(** An entry that has disappeared during the wait is an access to freed memory,
    [None]. *)
Definition GetPendingPacketData (i s waitMillis : Z) (isDelete : bool) (w : World N)
  : option (Z * option (Z * Z) * World N) :=
  if negb (lock =? SOFTBUS_OK) then Some (SOFTBUS_LOCK_ERR, None, w)
  else
    match findPending i s (pending w) with
    | None => Some (SOFTBUS_NOT_FIND, None, w)
    | Some p =>
      if finded p then
        Some (SOFTBUS_ALREADY_TRIGGERED, pendData p, setPending w (removePending i s (pending w)))
      else
        let w' := pass waitMillis w in
        match findPending i s (pending w') with
        | None => None
        | Some p' =>
          if finded p' then
            Some (SOFTBUS_OK, pendData p', setPending w' (removePending i s (pending w')))
          else
            Some (SOFTBUS_TIMOUT, None,
                  if isDelete then setPending w' (removePending i s (pending w')) else w')
        end
    end.

Definition SendOneFrameFront (ft : Z) (w : World N) : Z * World N :=
  if negb (crc (info w) =? APP_INFO_FILE_FEATURES_SUPPORT) then (SOFTBUS_OK, w)
  else if ft =? TRANS_SESSION_FILE_FIRST_FRAME then
    let '(ret, w1) := create (sessionId (info w)) 0 w in
    if negb (ret =? SOFTBUS_OK) then (ret, w1)
    else (SOFTBUS_OK, setInfo w1 (setWait (info w1) 0 0))
  else (SOFTBUS_OK, w).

....

## Exercise brief
For the records above, state the number of lines that include the string "pendData" and add nothing.

## Answer to this task
2